Ir al contenido principal

Noj III



La Obamanía

Cuando terminó la segunda guerra mundial, estamos hablando de 1945, los Estados Unidos emergió como la primera potencia mundial; había desplazado a Inglaterra, a quien los chapines en el reclamo colonial de Belice, les decían: “Hijos de la Gran Bretaña”.

Pues bien, los EEUU empezaron a pasearse por el orbe cual policía que ponía orden y además ordenando que debía hacerse y que no. Su economía se expandió vertiginosamente, más cuando cientos de millones seres de colonizados por Inglaterra, Holanda, Alemania, Francia dejaron de serlo y pasaron al dominio económico estadounidense.

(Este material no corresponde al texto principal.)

(** C9, as the code has it: a scheduler name that is not one of the four
    keys is not an error of its own.  [set_scheduler] prints the warning,
    assigns the "euler" scheduler and returns; [generate_image] with such a
    name ends exactly as it does with "euler": the same image or the same
    exception, after the same pipeline call if there is one, and with the
    same objects left.  So it returns when the "euler" run returns, and not
    otherwise: on a GPU and with a seed torch takes it gets to the pipeline
    call with the "euler" scheduler and returns or raises as that call and
    the upscale do; without a GPU, or with a seed torch refuses, it raises
    before the pipeline is invoked. *)
Theorem unknown_scheduler_falls_back_to_euler
    w r p cfg scheduler_name :
  scheduler_name ∉ Vim2.documented_names ->
  g_SCHEDULERS w = Some (Vim2.scheduler_table cfg) ->
  g_pipe w = Some r ->
  store w !! r = Some p ->
  let euler := from_config "EulerDiscreteScheduler" cfg in
  Vim2.scheduler_table cfg !! "euler" = Some euler
  /\ (let out := Vim2.set_scheduler r scheduler_name w in
      out.1 = Ok tt
      /\ store out.2 !! r = Some (with_scheduler p euler)
      /\ events_since w out.2
         = [EvPrint [Lit ("Unknown scheduler '" ++ scheduler_name
                          ++ "'. Defaulting to 'euler'.")];
            EvSetScheduler r euler])
  /\ (forall prompt negative_prompt num_inference_steps seed guidance_scale
             width height hires_fix hires_scale upscaler_func,
        Vim2.upscaler_opt_ok upscaler_func ->
        let out := Vim2.generate_image prompt negative_prompt scheduler_name
                     num_inference_steps seed guidance_scale width height
                     hires_fix hires_scale upscaler_func w in
        let ref := Vim2.generate_image prompt negative_prompt "euler"
                     num_inference_steps seed guidance_scale width height
                     hires_fix hires_scale upscaler_func w in
        out.1 = ref.1
        /\ calls (events_since w out.2) = calls (events_since w ref.2)
        /\ store out.2 = store ref.2
        /\ (cuda_available w = true -> torch_seed seed ->
            exists args res,
              calls (events_since w out.2)
              = [(with_scheduler p euler, args, res)]
              /\ out.1 = result_bind res (fun image =>
                           Vim2.upscaled width height hires_fix hires_scale
                             upscaler_func image w))
        /\ (cuda_available w = false \/ ~ torch_seed seed ->
            out.1 = Raise (Vim2.generator_refusal w)
            /\ calls (events_since w out.2) = [])).
Proof.
  intros Hname Htable Hpipe Hobj euler.
  pose proof (chosen_unknown cfg _ Hname) as Hchosen.
  assert (Vim2.chosen cfg "euler" = euler) as Heuler.
  { unfold Vim2.chosen. by rewrite table_lookup. }
  assert (r < length (store w))%nat as Hlt by by eapply lookup_lt_Some.
  split; [by rewrite table_lookup|]. split.
  - cbv zeta.
    rewrite (set_scheduler_run w r p (Vim2.scheduler_table cfg) euler);
      [|done|by rewrite pick_table, Hchosen|done].
    cbn [fst snd]. rewrite store_evolve, events_since_evolve.
    split; [done|]. split; [by apply list_lookup_insert_eq|].
    unfold Vim2.selection. rewrite bool_decide_eq_false_2; [done|].
    by rewrite <- documented_dom.
  - intros prompt negative_prompt num_inference_steps seed guidance_scale
      width height hires_fix hires_scale upscaler_func Hup. cbv zeta.
    destruct (cuda_available w && bool_decide (torch_seed seed)) eqn:Hgo.
    + apply andb_true_iff in Hgo as [Hcuda Hseed].
      apply bool_decide_eq_true_1 in Hseed.
      assert (Vim2.ready w r p cfg) as Hready by done.
      pose proof (reach_ready _ _ _ _ scheduler_name seed Hready Hseed)
        as Hreach.
      pose proof (reach_ready _ _ _ _ "euler" seed Hready Hseed) as Hreach'.
      rewrite Hchosen in Hreach. rewrite Heuler in Hreach'.
      destruct (generate_image_done w prompt negative_prompt scheduler_name
                  num_inference_steps seed guidance_scale width height
                  hires_fix hires_scale upscaler_func r p _ Hup Hreach)
        as (d & t & _ & _ & -> & Ht & _).
      destruct (generate_image_done w prompt negative_prompt "euler"
                  num_inference_steps seed guidance_scale width height
                  hires_fix hires_scale upscaler_func r p _ Hup Hreach')
        as (d' & t' & _ & _ & -> & Ht' & _).
      cbn [fst snd]. rewrite !events_since_evolve, !store_evolve.
      rewrite (calls_run _ _ _ _ _ _ _ _ _ _ _ Ht),
        (calls_run _ _ _ _ _ _ _ _ _ _ _ Ht').
      do 3 (split; [done|]). split; [intros _ _; by eexists _, _|].
      intros [Hno|Hno]; [congruence|done].
    + rewrite (generate_image_no_generator w prompt negative_prompt
                 scheduler_name _ _ _ _ _ _ _ _ r p
                 (Vim2.scheduler_table cfg) euler);
        [|done|done|done|by rewrite pick_table, Hchosen|done].
      rewrite (generate_image_no_generator w prompt negative_prompt
                 "euler" _ _ _ _ _ _ _ _ r p
                 (Vim2.scheduler_table cfg) euler);
        [|done|done|done|by rewrite pick_table, Heuler|done].
      cbn [fst snd]. rewrite !events_since_evolve, !store_evolve, !calls_app.
      rewrite !(calls_early _ (early_banner _ _)),
        !(calls_early _ (early_selection_aux _ _ _ _)).
      do 3 (split; [done|]). split; [|done].
      intros Hcuda Hseed. rewrite Hcuda, bool_decide_eq_true_2 in Hgo by done.
      done.
Qed.

(** ** Loading *)

Lemma lookup_snoc_new {A} (l : list A) x :
  (l ++ [x])%list !! length l = Some x.
Proof. by apply list_lookup_middle. Qed.

Lemma insert_snoc_new {A} (l : list A) x y :
  <[length l := y]> (l ++ [x])%list = (l ++ [y])%list.
Proof. induction l as [|a l IH]; [done|]. simpl. by rewrite IH. Qed.

Lemma from_pretrained_run cls model_id opts w :
  from_pretrained cls model_id opts w =
    match lib_from_pretrained cls model_id opts with
    | Ok p0 => (Ok (length (store w)),
                evolve w (store w ++ [p0]) (rng w)
                  [EvFromPretrained cls model_id opts])
    | Raise e => (Raise e, evolve w (store w) (rng w)
                             [EvFromPretrained cls model_id opts])
    end.
Proof.
  unfold from_pretrained. rewrite bind_run, emit_run, bind_run, lift_run.
  by destruct (lib_from_pretrained cls model_id opts).
Qed.

Lemma modify_run r f w p :
  store w !! r = Some p ->
  modify r f w = (Ok tt, evolve w (<[r := f p]> (store w)) (rng w) []).
Proof.
  intros Hp. unfold modify. rewrite bind_run, (deref_run _ _ _ Hp).
  unfold update_world, evolve. by rewrite app_nil_r.
Qed.

Lemma pipe_to_run r dev w p :
  device_usable w dev = true ->
  store w !! r = Some p ->
  pipe_to r dev w =
    (Ok r, evolve w (<[r := with_device p dev]> (store w)) (rng w) [EvTo r dev]).
Proof.
  intros Hdev Hp. unfold pipe_to, require_device.
  rewrite bind_run, emit_run, bind_run.
  change (device_usable (evolve w (store w) (rng w) [EvTo r dev]) dev)
    with (device_usable w dev).
  rewrite Hdev, bind_run, (modify_run _ _ _ p) by exact Hp.
  rewrite ret_run, evolve_evolve, app_nil_r. reflexivity.
Qed.

Lemma pipe_to_stops r dev w :
  device_usable w dev = false ->
  pipe_to r dev w =
    (Raise (RuntimeError "device not available"),
     evolve w (store w) (rng w) [EvTo r dev]).
Proof.
  intros Hdev. unfold pipe_to, require_device.
  rewrite bind_run, emit_run, bind_run.
  change (device_usable (evolve w (store w) (rng w) [EvTo r dev]) dev)
    with (device_usable w dev).
  by rewrite Hdev.
Qed.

El primer tropezón se lo llevaron en Corea, allá por los años 50 del siglo pasado, donde según sus estrategas la guerra librada ahí contra el “comunismo” terminó en un empate, pero como sabemos, una guerra se gana o se pierde, no se empata, cuestión que solamente en el juego de ajedrez puede darse. Así que el imperio, al empatar con un país pobre como Corea, perdió la guerra, aunque ante el mundo presumieron de haberla empatado, queriendo así salvar la derrota.

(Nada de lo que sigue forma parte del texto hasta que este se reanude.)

(** X16: [handleRejectAssignment] sends exactly one reject request, for
    the id it was given; the reason in the request is the one it was given
    or, when that is the empty string, 'Does not meet quality standards';
    it never sends an approve request; it reloads the list exactly when the
    request succeeded; it always ends with the loading flag down, and with
    the banner empty after a success and not empty after a failure. *)
Theorem handleRejectAssignment_effects
    (env : App.Env) (assignmentId : Z) (reason : jsstring) (st : App.State) :
  let out := App.handleRejectAssignment env assignmentId reason st in
  let sent_reason :=
    match reason with
    | [] => js "Does not meet quality standards"
    | _ :: _ => reason
    end in
  let resolved := match App.reject env assignmentId sent_reason with
                  | Resolved _ => true
                  | Rejected _ => false
                  end in
  snd out = App.RejectRequest assignmentId sent_reason
            :: (if resolved then [App.ListRequest (js "submitted")] else []) /\
  sent_reason <> [] /\
  App.approve_requests (snd out) = [] /\
  App.loading (fst out) = false /\
  (truthy (App.error (fst out)) = negb resolved).
Proof.
  cbv zeta. unfold App.handleRejectAssignment, App.assignmentsAPI_reject.
  cbn [fst snd].
  assert (E : (if truthy reason then reason else js "Does not meet quality standards")
              = match reason with
                | [] => js "Does not meet quality standards"
                | _ :: _ => reason
                end) by now destruct reason.
  rewrite E.
  assert (N : match reason with
              | [] => js "Does not meet quality standards"
              | _ :: _ => reason
              end <> []) by now destruct reason.
  destruct (App.reject env assignmentId _) as [[]|err].
  - pose proof (loadPendingAssignments_effects env (App.setLoading true st)) as H.
    destruct (App.loadPendingAssignments _ _) as [st2 reload]. cbn in H. subst reload.
    repeat split; try assumption; reflexivity.
  - repeat split; try assumption.
    cbn [fst App.error App.setLoading App.setError negb].
    unfold or_else. destruct (App.response_data_error err) as [m|]; [|reflexivity].
    now destruct (truthy m) eqn:E'.
Qed.
(** * NetAlly discovery parser: a shallow embedding and its properties

    The development embeds [network_discovery_parser.py] (version 2.0.1) and
    the older script [netally-network-discovery-parser.py].

    - JSON values are the values [json.load] builds.  A [str] is kept as
      the bytes of its UTF-8 text; a lone surrogate, which [json.load] builds
      from an escape such as [\ud800] and which UTF-8 cannot hold, is kept
      in its three-byte form.
    - Standard output encodes as UTF-8 with the strict error handler, as
      under a UTF-8 locale: writing a text that holds a surrogate raises
      [UnicodeEncodeError].  Standard error replaces what it cannot encode.
    - Printing, logging, exceptions and the pending interrupt signal are
      threaded through a state-and-exception monad [M].  The trace keeps
      the records of the root logger and the handlers added to it, from
      which what a console handler writes to standard output is read off.
    - The two library parsers the scripts call ([ipaddress.IPv4Address] of
      CPython 3.9.5 and later, and the C library's [inet_aton] behind
      [socket.inet_aton]) are transcribed from their reference
      implementations. *)

From Stdlib Require Import ZArith List String Ascii Bool Lia Permutation.
From Stdlib Require Import SpecFloat.
Import ListNotations.

Local Open Scope string_scope.
Local Open Scope Z_scope.

#[local] Set Warnings "-register-all".

(** ** JSON values *)

(** What [json.load] returns: [None], [bool], [int], [float], [str], [list]
    and [dict] (insertion-ordered, keyed by strings). *)
Inductive json : Type :=
| JNull
| JBool (b : bool)
| JInt (n : Z)
| JFloat (f : spec_float)
| JStr (s : string)
| JList (l : list json)
| JDict (d : list (string * json)).

Definition dict := list (string * json).

Fixpoint lookup (key : string) (d : dict) : option json :=
  match d with
  | [] => None
  | (k, v) :: rest => if String.eqb k key then Some v else lookup key rest
  end.

(** [type(v).__name__], as it appears in Python's error messages. *)
Definition type_name (v : json) : string :=
  match v with
  | JNull => "NoneType"
  | JBool _ => "bool"
  | JInt _ => "int"
  | JFloat _ => "float"
  | JStr _ => "str"
  | JList _ => "list"
  | JDict _ => "dict"
  end.

(** Python truth value of a JSON value ([if v:]). *)
Definition truthy (v : json) : bool :=
  match v with
  | JNull => false
  | JBool b => b
  | JInt n => negb (n =? 0)
  | JFloat (S754_zero _) => false
  | JFloat _ => true
  | JStr s => negb (String.eqb s "")
  | JList l => match l with [] => false | _ => true end
  | JDict d => match d with [] => false | _ => true end
  end.

(** ** Exceptions *)

Inductive exn : Type :=
| SystemExit (code : Z)
| KeyboardInterrupt
| NameError (name : string)
| UnboundLocalError (name : string)
| AttributeError (ty attr : string)
| TypeError (ty : string)
| KeyError (key : string)
| OSError (msg : string)
| JSONDecodeError (msg : string)
| UnicodeDecodeError (msg : string)
| UnicodeEncodeError
| AddressValueError
| ValueError (msg : string).

(** [isinstance(e, Exception)]: everything but the two [BaseException]s. *)
Definition is_Exception (e : exn) : bool :=
  match e with
  | SystemExit _ | KeyboardInterrupt => false
  | _ => true
  end.

(** [isinstance(e, ValueError)]. *)
Definition is_ValueError (e : exn) : bool :=
  match e with
  | JSONDecodeError _ | UnicodeDecodeError _ | UnicodeEncodeError
  | AddressValueError | ValueError _ => true
  | _ => false
  end.

(** [isinstance(e, IOError)]; [IOError] is an alias of [OSError]. *)
Definition is_IOError (e : exn) : bool :=
  match e with
  | OSError _ => true
  | _ => false
  end.

Inductive result (A : Type) : Type :=
| Ok (a : A)
| Raise (e : exn).
Arguments Ok {A} a.
Arguments Raise {A} e.

(** ** Observable events *)

(** A formatted text is kept as its pieces: literal text and the values
    interpolated into it ([str(v)], [str(err)], [str(path)]). *)
Inductive piece : Type :=
| Lit (s : string)
| Str (v : json)
| StrExn (e : exn)
| StrPath (p : string).

Definition text := list piece.

(** *** What standard output can encode *)

(** The bytes [ED A0..BF xx]: a code point from U+D800 to U+DFFF. *)
Fixpoint has_surrogate (s : string) : bool :=
  match s with
  | EmptyString => false
  | String a rest =>
      match rest with
      | String b _ =>
          (N.eqb (N_of_ascii a) 237
           && N.leb 160 (N_of_ascii b) && N.leb (N_of_ascii b) 191)%bool
          || has_surrogate rest
      | EmptyString => false
      end
  end.

(** Whether the text of a piece encodes as UTF-8.  [str(v)] is the string
    itself for a [str]; for the other JSON values it is digits, a keyword,
    or a [repr], which escapes surrogates.  The messages of the exceptions
    met here are ASCII: a file name or a key enters them through [repr]. *)
Definition encodable_piece (p : piece) : bool :=
  match p with
  | Lit s => negb (has_surrogate s)
  | Str (JStr s) => negb (has_surrogate s)
  | Str _ => true
  | StrExn _ => true
  | StrPath path => negb (has_surrogate path)
  end.

Definition encodable (line : text) : bool := forallb encodable_piece line.

(** The pieces written before the first one that cannot be encoded. *)
Fixpoint written_before (line : text) : text :=
  match line with
  | [] => []
  | p :: rest => if encodable_piece p then p :: written_before rest else []
  end.
(** [q] is on the grid of binary64: a whole multiple, of magnitude below
    2^53, of a power of two not below 2^-1074, and below 2^1024. *)
Definition double (q : Q) : Prop :=
  exists (m u : Z),
    q == inject_Z m * pow2 u /\ (Z.abs m < 2 ^ 53)%Z /\ (-1074 <= u)%Z /\
    Qabs q < pow2 1024.

Section TimeToInteractive.

(** The trace, the model built from it and the artifacts are opaque. *)
Variables Trace Model : Type.

Record Artifacts : Type := {
  traceContents : Trace;
  Speedline_frames : list Frame
}.

(** [FMPMetric.audit], settled. *)
Variable FMPMetric_audit : Artifacts -> promise FMPResult.

(** [parseFloat], on the strings it is given here. *)
Variable parseFloat : string -> number.

(** [new TracingProcessor().init], [model.bounds.max] and the static
    methods of [TracingProcessor].  A distribution is its
    [computeComplementaryPercentile]; a string argument is converted
    with ToNumber by the arithmetic inside. *)
Variable init : Trace -> Model.
Variable bounds_max : Model -> number.
Variable getRiskToResponsiveness :
  Model -> Trace -> number -> number -> list number -> list number.
Variable getLogNormalDistribution : number -> number -> number -> number.
(** * Hyperparameters.py: a shallow embedding and its verified properties

    The development follows [Hyperparameters.py] function by function.

    Conventions of the embedding.
    - The interpreter is Python 3 (the module imports [pickle] under the
      name [cPickle]): dictionaries keep insertion order and [dict.keys()]
      is a live view of the dictionary it was taken from.
    - A Python [str] is represented by the bytes of its UTF-8 encoding, so
      that [s.encode('utf-8')] is the identity on the representation and the
      code-point order used for sorting keys is the byte-wise lexicographic
      order of [String.compare].
    - A [dict] is an association list in insertion order; Python never
      stores a key twice, which is the invariant [wf_dict].
    - NumPy arrays are one-dimensional integer arrays with the comparison
      rules of NumPy up to 1.24.  Floating-point values are not modelled.
    - Exceptions are values of [exn]; fallible code returns a [result].
    - The serializer [_sorted_str_from_dict] is modelled as a total
      function, on the dictionaries for which the program returns; the
      dictionaries for which it raises instead, and the arrays whose
      text is not modelled, are listed at [np_sort], [str_int] and
      [str_ndarray], and the predicate [printable] keeps clear of them.
      The theorems that state what the serializer or a hash method
      returns assume it; the theorems that compare the strings of two
      dictionaries with the same keys do not, as the program treats the
      two dictionaries alike.
    - The limit of the interpreter on the depth of recursion is not
      modelled. *)

From Stdlib Require Import ZArith List String Ascii Bool Lia Arith.
From Stdlib Require Import Permutation Sorted DecimalString OrderedTypeEx.
Import ListNotations.

Set Warnings "-register-all".

Local Open Scope Z_scope.
Local Open Scope list_scope.

(* ===================================================================== *)
(** * Exceptions and results *)
(* ===================================================================== *)

(** The exceptions the module raises or lets escape; a [ValueError]
    carries its message. *)
Inductive exn : Type :=
| ValueError (msg : string)
| AttributeError
| TypeError
| IndexError
| KeyError (key : string)
| ArgumentTypeError (msg : string).

Inductive result (A : Type) : Type :=
| Ok (a : A)
| Raise (e : exn).

Arguments Ok {A} a.
Arguments Raise {A} e.

Definition bind {A B : Type} (r : result A) (k : A -> result B) : result B :=
  match r with
  | Ok a => k a
  | Raise e => Raise e
  end.

Notation "x <- r ;; k" := (bind r (fun x => k))
  (at level 61, r at next level, right associativity).

Definition is_ok {A : Type} (r : result A) : bool :=
  match r with Ok _ => true | Raise _ => false end.

(* ===================================================================== *)
(** * Values and dictionaries *)
(* ===================================================================== *)

(** The values a hyperparameter takes in this development: [None],
    [bool], [int], [str], a NumPy integer vector, or a nested [dict].
    A [float], which the command-line parser accepts as well, is not
    among them. *)
Inductive value : Type :=
| VNone
| VBool (b : bool)
| VInt (n : Z)
| VStr (s : string)
| VArr (a : list Z)
| VDict (d : list (string * value)).

Abbreviation pydict := (list (string * value)).

(** [d.get(k)] *)
Fixpoint dict_get (k : string) (d : pydict) : option value :=
  match d with
  | [] => None
  | (k', v) :: d' => if String.eqb k k' then Some v else dict_get k d'
  end.

(** [k in d] *)
Definition dict_mem (k : string) (d : pydict) : bool :=
  match dict_get k d with Some _ => true | None => false end.

(** [d[k] = v]: an existing key keeps its position, a new key goes last. *)
Fixpoint dict_set (k : string) (v : value) (d : pydict) : pydict :=
  match d with
  | [] => [(k, v)]
  | (k', v') :: d' =>
      if String.eqb k k' then (k', v) :: d' else (k', v') :: dict_set k v d'
  end.

(** [list(d.keys())] *)
Definition dict_keys (d : pydict) : list string := map fst d.

(** [d.update(other)] *)
Definition dict_update (d other : pydict) : pydict :=
  fold_left (fun acc kv => dict_set (fst kv) (snd kv) acc) other d.

(** Representation invariant of dictionaries: no key occurs twice, at any
    depth. *)
Fixpoint wf_value (v : value) : Prop :=
  match v with
  | VDict d =>
      NoDup (map fst d) /\
      (fix all (l : pydict) : Prop :=
         match l with
         | [] => True
         | (_, x) :: l' => wf_value x /\ all l'
         end) d
  | _ => True
  end.

Definition wf_dict (d : pydict) : Prop := wf_value (VDict d).

(** Two values have the same content: equal leaves, and dictionaries that
    bind the same keys to values with the same content, whatever the
    insertion order. *)
Inductive same_content : value -> value -> Prop :=
| sc_refl v : same_content v v
| sc_dict d1 d2 :
    (forall k, dict_get k d1 = None <-> dict_get k d2 = None) ->
    (forall k v1 v2, dict_get k d1 = Some v1 -> dict_get k d2 = Some v2 ->
                     same_content v1 v2) ->
    same_content (VDict d1) (VDict d2).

Conforme se expandían económicamente, también comenzaron los reveses. Fallaron el rescate de rehenes en Irán; la llamada Guerra Madre de Irak inducida por Sadam Hussein y el primer Bush terminó en nada; la invasión a Libano en 1958 fue en un fracaso; la invasión a Cuba en 1962, fue un total descalabro; hasta la de Nicaragua en los años 80 fue una guerra pérdida por los EEUU porque los contras nunca pusieron en peligro el poder sandinista; y la más sonada, la derrota total en Vietnam Los estadounidenses solo pueden vanagloriarse se haber ganado una guerrita contra la deshabitada isla de Grenada y la invasión, desde sus bases en el canal de Panamá, a Panamá. En ese afán imperial, los gringos se atribuyeron la disolución de la Unión Soviética cuando se sabe que fueron las contradicciones internas del llamado socialismo real quien lo abatió.

En ese devenir adoraron la tecnología y los dólares: creyeron que con tecnología militar y civil podían hacer cualquier cosa que se propusieran y como podían imprimir dólares sin que nadie los controlara, pagaban o compraban lo que se les ocurriera. Para Bushito la guerra era juego de Nintendo y los dólares uno de Monopolio. La frenética locura imperial no tenía límite: inventaron lo de las armas de destrucción masiva en Irak e invadieron ese país por sus propias pistolas, aunque acompañados por sayones como Blair y Aznar y hasta 100 guanacos mandados por Arena y de paso le quebraron la espina dorsal a la ONU. Pero, cuando Bushito dijo que la guerra en Irak había terminado, fue justamente cuando empezó; en 6 años llevan gastados más de $ 600.000 millones, tienen mas de 3,000 muertos y 30,000 heridos; y lo peor, no saben como salir del enredo. En Afganistán, uno de los pueblos más pobres de la tierra, tienen exactamente el mismo problema, no saben cómo salir de la guerra con lo talibanes. Las dos son guerras que los gringos tienen perdidas.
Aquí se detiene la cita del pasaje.